By: Aiden Carroll
On July 1, Virginia will move into Phase 3 of reopening. This new development will see the reopening of childcare centers, gyms, and amusement parks. While many areas of Virginia will inevitably struggle with the challenges of reopening for the first time, the city of Norfolk is no stranger to quarantine.
For nearly 115 years, Yellow Fever ravaged North America, beginning with the 1793 epidemic in Philadelphia and ending with the last-recorded domestic outbreak in New Orleans in 1905. Between 1793 and 1905, cities across the US were struck by Yellow Fever (or Yellow Jack), including New York, Boston, Baltimore, Savannah, St. Augustine, and Memphis. One such outbreak often overlooked by history, however, was the 1855 outbreak in Portsmouth and Norfolk, VA. This outbreak killed nearly 3,000 citizens of the two adjacent cities, equivalent to about 13% of their combined population at the time. One of the only detailed accounts of this outbreak are the letters and personal statements written by Rev. George Armstrong, compiled in his 1856 book The Summer of the Pestilence.

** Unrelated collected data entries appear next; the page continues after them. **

(** X3. For a stored topic, [get_controlled_object] of each view returns a
    [Forum] instance built from the row of the forum the topic currently
    belongs to; it loads a topic instance of its own and leaves the tables,
    the effects and [self.object] as they were. *)
Theorem get_controlled_object_is_current_forum
    (self : View) (σ : State) (r : TopicRow) (fr : ForumRow) :
  db_topics σ !! kwargs_pk self = Some r →
  db_forums σ !! row_topic_forum_id r = Some fr →
  ∃ fo σ',
    TopicLockView.get_controlled_object self σ = (Ok fo, σ') ∧
    TopicDeleteView.get_controlled_object self σ = (Ok fo, σ') ∧
    TopicMoveView.get_controlled_object self σ = (Ok fo, σ') ∧
    forum_objs σ' !! fo = Some (forum_of_row (row_topic_forum_id r) fr) ∧
    db_topics σ' = db_topics σ ∧
    db_forums σ' = db_forums σ ∧
    effects σ' = effects σ ∧
    view_object σ' = view_object σ.
Proof.
  intros Ht Hf. eexists _, _.
  split; [exec; reflexivity|].
  split; [exec; reflexivity|].
  split; [exec; reflexivity|].
  cbn. rewrite lookup_snoc. done.
Qed.

Lemma get_controlled_object_is_current_forum_witness :
  ∃ fo σ',
    TopicLockView.get_controlled_object (Sample.view Sample.allow_all 5) Sample.σ0 =
      (Ok fo, σ') ∧
    TopicDeleteView.get_controlled_object (Sample.view Sample.allow_all 5) Sample.σ0 =
      (Ok fo, σ') ∧
    TopicMoveView.get_controlled_object (Sample.view Sample.allow_all 5) Sample.σ0 =
      (Ok fo, σ') ∧
    forum_objs σ' !! fo = Some (forum_of_row 1 Sample.forum_A) ∧
    db_topics σ' = db_topics Sample.σ0 ∧
    db_forums σ' = db_forums Sample.σ0 ∧
    effects σ' = effects Sample.σ0 ∧
    view_object σ' = view_object Sample.σ0.
Proof.
  apply (get_controlled_object_is_current_forum (Sample.view Sample.allow_all 5)
           Sample.σ0 Sample.topic_5 Sample.forum_A);
    vm_compute; reflexivity.
Defined.

(** X4. For a stored topic, a POST with an invalid form and a GET both render
    the move template.  The context holds the topic instance of
    [self.object] under "object" and "topic", the form, the view and, under
    "forum", an instance of the forum the topic belongs to; the topic is not
    moved, nothing is saved and no notice is emitted. *)
Theorem move_renders_form_without_moving
    (self : View) (σ : State) (r : TopicRow) (fr : ForumRow) (form : Form) :
  db_topics σ !! kwargs_pk self = Some r →
  db_forums σ !! row_topic_forum_id r = Some fr →
  is_valid form = false →
  ∃ o fo σ',
    TopicMoveView.post self form σ =
      (Ok (TemplateResponse "forum_moderation/topic_move.html"
             [("object", CtxTopic o); ("topic", CtxTopic o); ("form", CtxForm);
              ("view", CtxView); ("forum", CtxForum fo)]), σ') ∧
    TopicMoveView.get self σ =
      (Ok (TemplateResponse "forum_moderation/topic_move.html"
             [("object", CtxTopic o); ("topic", CtxTopic o); ("form", CtxForm);
              ("view", CtxView); ("forum", CtxForum fo)]), σ') ∧
    view_object σ' = Some o ∧
    topic_objs σ' !! o = Some (topic_of_row (kwargs_pk self) r) ∧
    forum_objs σ' !! fo = Some (forum_of_row (row_topic_forum_id r) fr) ∧
    db_topics σ' = db_topics σ ∧
    db_forums σ' = db_forums σ ∧
    effects σ' = effects σ.
Proof.
  intros Ht Hf Hvalid. eexists _, _, _.
  split; [exec_more; rewrite Hvalid; exec_more; reflexivity|].
  split; [exec_more; reflexivity|].
  cbn. rewrite lookup_snoc.
  split; [done|]. split; [|done].
  apply lookup_grow, lookup_snoc.
Qed.

Lemma move_renders_form_without_moving_witness :
  ∃ o fo σ',
    TopicMoveView.post (Sample.view Sample.allow_all 7) (mkForm false 0%nat true)
      Sample.σ0 =
      (Ok (TemplateResponse "forum_moderation/topic_move.html"
             [("object", CtxTopic o); ("topic", CtxTopic o); ("form", CtxForm);
              ("view", CtxView); ("forum", CtxForum fo)]), σ') ∧
    TopicMoveView.get (Sample.view Sample.allow_all 7) Sample.σ0 =
      (Ok (TemplateResponse "forum_moderation/topic_move.html"
             [("object", CtxTopic o); ("topic", CtxTopic o); ("form", CtxForm);
              ("view", CtxView); ("forum", CtxForum fo)]), σ') ∧
    view_object σ' = Some o ∧
    topic_objs σ' !! o = Some (topic_of_row 7 Sample.topic_7) ∧
    forum_objs σ' !! fo = Some (forum_of_row 1 Sample.forum_A) ∧
    db_topics σ' = db_topics Sample.σ0 ∧
    db_forums σ' = db_forums Sample.σ0 ∧
    effects σ' = effects Sample.σ0.
Proof.
  apply (move_renders_form_without_moving (Sample.view Sample.allow_all 7)
           Sample.σ0 Sample.topic_7 Sample.forum_A (mkForm false 0%nat true));
    vm_compute; reflexivity.
Defined.

(** *** What the views never change *)

(** X5. Whatever the state and the outcome, the code that only reads, which
    is [get_context_data] and [get_controlled_object] of the three views and
    the GET handler of the move view, alone or behind the permission check,
    leaves both tables as they were; the view methods among them emit no
    effect either. *)
Theorem reading_code_changes_nothing
    (self : View) (σ : State) (kwargs : ContextData) :
  same_tables_and_effects σ (TopicLockView.get_context_data self kwargs σ).2 ∧
  same_tables_and_effects σ (TopicDeleteView.get_context_data self kwargs σ).2 ∧
  same_tables_and_effects σ (TopicMoveView.get_context_data self kwargs σ).2 ∧
  same_tables_and_effects σ (TopicLockView.get_controlled_object self σ).2 ∧
  same_tables_and_effects σ (TopicDeleteView.get_controlled_object self σ).2 ∧
  same_tables_and_effects σ (TopicMoveView.get_controlled_object self σ).2 ∧
  same_tables_and_effects σ (TopicMoveView.get self σ).2 ∧
  db_topics (move_get_request self σ).2 = db_topics σ ∧
  db_forums (move_get_request self σ).2 = db_forums σ.
Proof.
  unfold same_tables_and_effects.
  repeat split; exec_cases; reflexivity.
Qed.

Lemma lock_request_tables (self : View) (σ : State) :
  db_forums (lock_request self σ).2 = db_forums σ ∧
  (db_topics (lock_request self σ).2 = db_topics σ ∨
   ∃ r, db_topics σ !! kwargs_pk self = Some r ∧
        is_Some (db_forums σ !! row_topic_forum_id r) ∧
        db_topics (lock_request self σ).2 =
          <[kwargs_pk self := mkTopicRow (row_topic_slug r) topic_locked
                                (row_topic_forum_id r) (row_topic_cols r)]>
            (db_topics σ)).
Proof.
  exec_cases; (split; [reflexivity|]); try (by left).
  right. eexists. split; [reflexivity|]. split; [by eexists|]. reflexivity.
Qed.

Lemma delete_request_tables (self : View) (σ : State) :
  db_forums (delete_request self σ).2 = db_forums σ ∧
  (db_topics (delete_request self σ).2 = db_topics σ ∨
   db_topics (delete_request self σ).2 = delete (kwargs_pk self) (db_topics σ)).
Proof.
  exec_cases; (split; [reflexivity|]); try (by left); by right.
Qed.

Rev. Armstrong’s text is a testimony to his fears, insights, and divinations following his experiences of the epidemic. Rev. Armstrong had spent just four years as the minister of the First Presbytarian Church of Norfolk before the Yellow Fever descended upon his congregation in late July of 1855, the first victim being Armstrong’s own nephew, Edmund James. Before its peak, however, many citizens doubted the presence of Yellow Fever in Norfolk. In fact, before being recognized officially as an outbreak of Yellow Fever, the affliction was referred to among community members as “Upshur Fever.” This was named as a jab at Norfolk physician Dr. George L. Upshur, who was blamed for sewing fear among the population despite his correct diagnosis of several initial Yellow Fever carriers.
While Rev. Armstrong had the financial capability to flee the city along with other members of the Norfolk elite, he ultimately decided to stay and open his congregation to members of the Norfolk community. By early September, Rev. Armstrong writes that he was burying one or more members of his congregation every day. Rev. Armstrong’s words are perhaps most chilling in mid-September, when he recounts that he would wake each morning and ask himself “Whom have I to bury today?” (p. 111).
Rev. Armstrong himself paid a price for remaining in the city, contracting the Yellow Fever at the peak of the infection. Although he recovered, Rev. Armstrong lost several prominent members of his family to the Yellow Jack, including his wife, eldest daughter, and beloved nephew. While the loss from the Norfolk-Portsmouth epidemic was extreme, it was relatively short-lived: by mid-November, deaths from the fever had dwindled to barely one per week. However, the long-term effects were blatantly and abundantly clear. In one of his final letters, Rev. Armstrong recounts the state of his congregation during their first in-person meeting following the epidemic. Looking out over the congregation, he notices that only three families in attendance are not clad in mourning. The empty seats around the church are heavily apparent, pregnant with the memories of the congregants lost to the disease.
It was not until 1937, when Max Theiler and the Rockefeller Foundation developed the highly effective 17D strain vaccine, that the Yellow Fever finally became a combattable disease rather than a harbinger of death. Its impact can still be seen today in Norfolk, inconspicuously memorialized in a public park, marking the burial site of numerous victims.
Theiler still maintains his legacy as the only Nobel Laureate honored for the creation of a vaccine. If anyone has the potential to join him, it might be the developer of a Coronavirus vaccine. But that is one of many possibilities for which we will have to wait and see.